CVE-2023-0541: 
WordPress vulnerability analysis and mitigation

The GS Books Showcase WordPress plugin, prior to version 1.3.1, contains a stored Cross-Site Scripting (XSS) vulnerability identified as CVE-2023-0541. The vulnerability was discovered and publicly disclosed on January 30, 2023. This security issue affects WordPress installations using the GS Books Showcase plugin versions below 1.3.1 (WPScan).

The vulnerability stems from improper validation and escaping of shortcode attributes in the plugin. When these attributes are output back in a page or post where the shortcode is embedded, it creates a security weakness. The vulnerability has been assigned a CVSS score of 6.8 (medium severity) and is classified under CWE-79. A proof of concept exploit involves using malicious code in the theme attribute: [gsbookshowcase theme='" onmouseover="alert(1)" style="background:red;width:100px;height:100px;"'] (WPScan).

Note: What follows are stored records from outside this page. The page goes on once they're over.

Lemma record_keyed fs1 f tail vs1 v0 tl wt p seen x q : m_fields m = fs1 ++ f :: tail -> length vs1 = length fs1 -> 1 <= f_id f ->
  0 <= wt < 8 -> bytes_ok p -> (exists k, p = k ++ q) -> rf e (enc_key f wt ++ p) p wt f v0 = Got (x, true) q ->
  leads (enc_key f wt ++ p) seen (vs1 ++ v0 :: tl) q (marked (zlen fs1) seen) (vs1 ++ x :: tl).
Proof using HG Hm.
  intros Hmf Hlen Hid1 Hwt Hp [k Ek] Hrf. destruct (pb_env_ok_lookup G HG i m Hm) as (Hok & _ & _). destruct (message_ok_ids m Hok) as (_ & Hid & Hn64).
  assert (Hget : zget (m_fields m) (zlen fs1) = Some f) by (rewrite Hmf, zget_app_r by lia; by rewrite Z.sub_diag).
  assert (0 <= f_id f <= 32767) as Hfid.
  { unfold ids in Hid. rewrite Forall_fmap, Hmf in Hid. apply Forall_app in Hid as [_ Hid]. by apply Forall_cons in Hid as [? _]. }
  destruct (key_of_range f wt Hfid Hwt) as (Hkr & Hks & Hkl). destruct (uleb_nonempty (key_of f wt) Hkr) as [Hk1 _]. fold (enc_key f wt) in Hk1.
  assert (zlen fs1 < 64) by (pose proof (zget_Some_range _ _ _ Hget); unfold ids, zlen in *; rewrite length_fmap in Hn64; lia).
  assert (Hz : zlen vs1 = zlen fs1) by (unfold zlen; lia). subst p. pose proof Hp as [_ Hq]%Forall_app.
  apply (leads_record (enc_key f wt ++ k)); [done|rewrite zlen_app; pose proof (zlen_nonneg k); lia|by rewrite app_assoc|].
  unfold read_record. unfold enc_key in *. rewrite read_varint_enc by done. cbn [dbind]. cbv zeta. rewrite Hks, Hkl.
  destruct (Z.eqb_spec (f_id f) 0); [lia|]. destruct (Z.ltb_spec 536870911 (f_id f)); [lia|]. destruct (Z.ltb_spec 32767 (f_id f)); [lia|]. cbn [orb].
  rewrite (slot_of_at m Hok _ f Hget). destruct (Z.eqb_spec (zlen fs1) no_slot) as [Hbad|_]; [unfold no_slot in Hbad; lia|].
  rewrite Hget, zget_app_r by lia. rewrite Hz, Z.sub_diag. change (zget (?a :: ?l) 0) with (Some a). cbv iota beta. rewrite Hrf. cbn [dbind fst snd].
  rewrite andb_true_r. do 2 f_equal. rewrite <- Hz. unfold zlen. rewrite Nat2Z.id. by rewrite insert_app_r_alt, Nat.sub_diag by lia.
Qed.

Definition mono (seen seen' : Z) : Prop := forall k, Z.testbit seen k = true -> Z.testbit seen' k = true.

Lemma marked_mono j seen : 0 <= j -> mono seen (marked j seen).
Proof using. intros Hj k Hk. unfold marked. destruct (negb _); [|done]. apply lor_shift_bit; auto. Qed.

(** The bit of a required member is set. *)
Lemma marked_bit f j seen : zget (m_fields m) j = Some f -> is_required f = true -> Z.testbit (marked j seen) j = true.
Proof using.
  intros Hf Hr. pose proof (zget_Some_range _ _ _ Hf). unfold marked. destruct (Z.eqb_spec (required_mask m) 0) as [E|E]; cbn [negb].
  - pose proof (required_mask_bit m j ltac:(lia)) as Hb. rewrite Hf, E, Hr, Z.testbit_0_l in Hb. done.
  - apply lor_shift_bit; [lia|auto].
Qed.

(** A member that has been read from its encoding. *)
Definition member_leads (fs1 : list (field ptype)) (f : field ptype) (bs : list Z) (v0 : option pvalue) (P : option pvalue -> Prop) : Prop :=
  forall q seen vs1 tl, bytes_ok q -> length vs1 = length fs1 -> zlen (bs ++ q) < e ->
  exists seen' x, P x /\ mono seen seen' /\ (is_required f = true -> Z.testbit seen' (zlen fs1) = true) /\
    leads (bs ++ q) seen (vs1 ++ v0 :: tl) q seen' (vs1 ++ x :: tl).

Lemma app_longer (k p : list Z) : zlen (k ++ p) < e -> zlen p < e.
Proof using. rewrite zlen_app. pose proof (zlen_nonneg k). lia. Qed.
(* ===== verification/Pcap.v ===== *)
(** * Capture files (nanom_shark/pcap.hpp)

    The block scanner over a pcapng or classic pcap file and the parsers of one
    block. The wire structs are the described structs of [Reflect], read with
    [strct] in the byte order found at run time. *)
From stdpp Require Import pretty.
From S2P Require Import Prelude Parser BytesParsers Combinators Numbers Reflect Members.

(** ** Wire structs *)
Abbreviation uint n := (Scalar n Unsigned).

Definition pcap_global_hdr : list (string * field_type) :=
  [("major", uint 2); ("minor", uint 2); ("thiszone", uint 4); ("sigfigs", uint 4); ("snaplen", uint 4);
   ("link_type", uint 4)]%string.
Definition pcap_rec_hdr : list (string * field_type) :=
  [("ts_sec", uint 4); ("ts_frac", uint 4); ("caplen", uint 4); ("origlen", uint 4)]%string.
Definition png_block_hdr : list (string * field_type) := [("type", uint 4); ("total_len", uint 4)]%string.
Definition png_idb_body : list (string * field_type) :=
  [("link_type", uint 2); ("reserved", uint 2); ("snaplen", uint 4)]%string.
Definition png_epb_body : list (string * field_type) :=
  [("interface_id", uint 4); ("ts_high", uint 4); ("ts_low", uint 4); ("caplen", uint 4); ("origlen", uint 4)]%string.

(** ** What the scanner hands out *)
Inductive Kind := Shb | Idb | Epb | PcapRecord | SimplePacket | Other.

#[export] Instance Kind_eq_dec : EqDecision Kind.
Proof. solve_decision. Defined.

Record BlockRef := MkBlockRef {
  file_offset : Z;
  length_ : Z;
  type_or_link : Z;
  kind : Kind;
  little_endian : bool
}.

Record IdbView := MkIdbView { idb_link_type : Z; idb_snaplen : Z }.

Record EpbView := MkEpbView {
  interface_id : Z;
  ts_raw : Z;
  caplen : Z;
  origlen : Z;
  payload_file_offset : Z
}.

Definition kMagicUsLE : Z := 0xA1B2C3D4.
Definition kMagicUsBE : Z := 0xD4C3B2A1.
Definition kMagicNsLE : Z := 0xA1B23C4D.
Definition kMagicNsBE : Z := 0x4D3CB2A1.
Definition kByteOrderMagic : Z := 0x1A2B3C4D.
Definition kShb : Z := 0x0A0D0D0A.
Definition kIdb : Z := 1.
Definition kEpb : Z := 6.
Definition kSpb : Z := 3.

Definition order_of (le : bool) : endian := if le then little else big.

Definition pad4 (n : Z) : Z := Z.land (u64 (n + 3)) (u64 (Z.lnot 3)).

(** The byte order a section header declares; [Err] is the answer [false],
    which leaves the caller's flag as it was. *)
Definition shb_byte_order (M : memory) (at_ : input) : result bool :=
  let* (bom, _r) := preceded (take 8) le_u32 M at_ in Done (bom =? kByteOrderMagic) at_.

(** ** Phase A: block boundaries

    [Scanned] is [true] with the refs pushed; [Malformed] is [false], with the
    refs pushed before and the error text. *)
Inductive scanned :=
| Scanned (out : list BlockRef)
| Malformed (out : list BlockRef) (error : string)
| Faulted (w : stop).

Definition kind_of_type (type : Z) : Kind :=
  if type =? kShb then Shb
  else if type =? kIdb then Idb
  else if type =? kEpb then Epb
  else if type =? kSpb then SimplePacket
  else Other.

Definition at_offset (what : string) (off : Z) : string := (what ++ " at offset " ++ pretty off)%string.

(** [if (t && t->value == kShb && !shb_byte_order(cur, le)) return false],
    where [t] peeks at the block's first word: the order the header is read in. *)
Definition section_order (M : memory) (cur : input) (le : bool) : result bool :=
  match peek le_u32 M cur with
  | Stop w => Stop w
  | Done t _ => if t =? kShb then shb_byte_order M cur else Done le cur
  | Err _ => Done le cur
  end.

(** The walk over the blocks of a pcapng file; a round passes at least twelve
    bytes. *)
Fixpoint scan_pcapng (fuel : nat) (M : memory) (cur : input) (le : bool) (out : list BlockRef) : scanned :=
  match fuel with
  | O => Faulted NoFuel
  | S fuel =>
      if empty cur then Scanned out
      else
        let off := offset cur in
        match section_order M cur le with
        | Stop w => Faulted w
        | Err _ => Malformed out "truncated SHB"
        | Done le _ =>
            match strct png_block_hdr (order_of le) M cur with
            | Stop w => Faulted w
            | Err _ => Malformed out (at_offset "truncated block header" off)
            | Done hdr _ =>
                let total := member png_block_hdr hdr "total_len" in
                let type := member png_block_hdr hdr "type" in
                if (total <? 12) || negb (total mod 4 =? 0) || (size cur <? total)
                then Malformed out (at_offset ("bad block length " ++ pretty total) off)
                else scan_pcapng fuel M (advance cur total) le
                       (out ++ [MkBlockRef off total type (kind_of_type type) le])
            end
        end
  end.

(** The walk over the records of a classic pcap file; a round passes at least
    sixteen bytes. *)
Fixpoint scan_records (fuel : nat) (M : memory) (cur : input) (le : bool) (link : Z) (out : list BlockRef) : scanned :=
  match fuel with
  | O => Faulted NoFuel
  | S fuel =>
      if empty cur then Scanned out
      else
        let off := offset cur in
        match strct pcap_rec_hdr (order_of le) M cur with
        | Stop w => Faulted w
        | Err _ => Malformed out (at_offset "truncated pcap record header" off)
        | Done rh rest =>
            let cap := member pcap_rec_hdr rh "caplen" in
            if size rest <? cap then Malformed out (at_offset "truncated pcap record" off)
            else scan_records fuel M (advance rest cap) le link
                   (out ++ [MkBlockRef off (u32 (16 + cap)) link PcapRecord le])
        end
  end.

Definition is_magic (m : Z) : bool :=
  (m =? kMagicUsLE) || (m =? kMagicNsLE) || (m =? kMagicUsBE) || (m =? kMagicNsBE).

Definition scan_blocks (M : memory) (file : bytes) (out : list BlockRef) : scanned :=
  let whole := from_bytes file in
  if size whole <? 4 then Malformed out "file too small"
  else
    match le_u32 M whole with
    | Stop w => Faulted w
    | Err _ => Faulted UB
    | Done magic _ =>
        if magic =? kShb then scan_pcapng (S (Z.to_nat (size whole))) M whole true out
        else if is_magic magic then
          let le := (magic =? kMagicUsLE) || (magic =? kMagicNsLE) in
          match preceded (take 4) (strct pcap_global_hdr (order_of le)) M whole with
          | Stop w => Faulted w
          | Err _ => Malformed out "truncated pcap global header"
          | Done gh rest =>
              scan_records (S (Z.to_nat (size rest))) M rest le (member pcap_global_hdr gh "link_type")
                (out ++ [MkBlockRef 0 24 kIdb Idb le])
          end
        else Malformed out "not a pcap or pcapng file (unknown magic)"
    end.

(** ** Phase B: one block

    [Ok None] is the answer [false]. *)
Inductive parsed (A : Type) := Ok (r : option A) | Fault (w : stop).
Arguments Ok {A} r.
Arguments Fault {A} w.

Definition parse_idb (M : memory) (file : bytes) (ref : BlockRef) : parsed IdbView :=
  if negb (bool_decide (kind ref = Idb)) then Ok None
  else
    let at_ := advance (from_bytes file) (file_offset ref) in
    let body :=
      match strct png_idb_body (order_of (little_endian ref)) M (advance at_ 8) with
      | Stop w => Fault w
      | Err _ => Ok None
      | Done r _ => Ok (Some (MkIdbView (member png_idb_body r "link_type") (member png_idb_body r "snaplen")))
      end in
    if length_ ref =? 24 then
      match le_u32 M at_ with
      | Stop w => Fault w
      | Err _ => body
      | Done m rest =>
          if is_magic m then
            match strct pcap_global_hdr (order_of (little_endian ref)) M rest with
            | Stop w => Fault w
            | Err _ => Ok None
            | Done g _ => Ok (Some (MkIdbView (u16 (member pcap_global_hdr g "link_type")) (member pcap_global_hdr g "snaplen")))
            end
          else body
      end
    else body.

Definition parse_epb (M : memory) (file : bytes) (ref : BlockRef) : parsed EpbView :=
  match kind ref with
  | Epb =>
      let body := advance (from_bytes file) (u64 (file_offset ref + 8)) in
      match strct png_epb_body (order_of (little_endian ref)) M body with
      | Stop w => Fault w
      | Err _ => Ok None
      | Done r _ =>
          let get := member png_epb_body r in
          if length_ ref <? u64 (28 + get "caplen"%string + 4) then Ok None
          else Ok (Some (MkEpbView (get "interface_id"%string)
                 (Z.lor (u64 (Z.shiftl (get "ts_high"%string) 32)) (get "ts_low"%string))
                 (get "caplen"%string) (get "origlen"%string) (u64 (file_offset ref + 28))))
      end
  | PcapRecord =>
      let body := advance (from_bytes file) (file_offset ref) in
      match strct pcap_rec_hdr (order_of (little_endian ref)) M body with
      | Stop w => Fault w
      | Err _ => Ok None
      | Done r _ =>
          let get := member pcap_rec_hdr r in
          Ok (Some (MkEpbView 0 (Z.lor (u64 (Z.shiftl (get "ts_sec"%string) 32)) (get "ts_frac"%string))
                 (get "caplen"%string) (get "origlen"%string) (u64 (file_offset ref + 16))))
      end
  | _ => Ok None
  end.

The vulnerability allows users with contributor role and above to perform Stored Cross-Site Scripting attacks. This means malicious actors with appropriate access levels can inject and store malicious scripts that execute when other users view the affected pages (WPScan).

The vulnerability has been fixed in version 1.3.1 of the GS Books Showcase plugin. Users are advised to update to this version or later to mitigate the security risk (WPScan).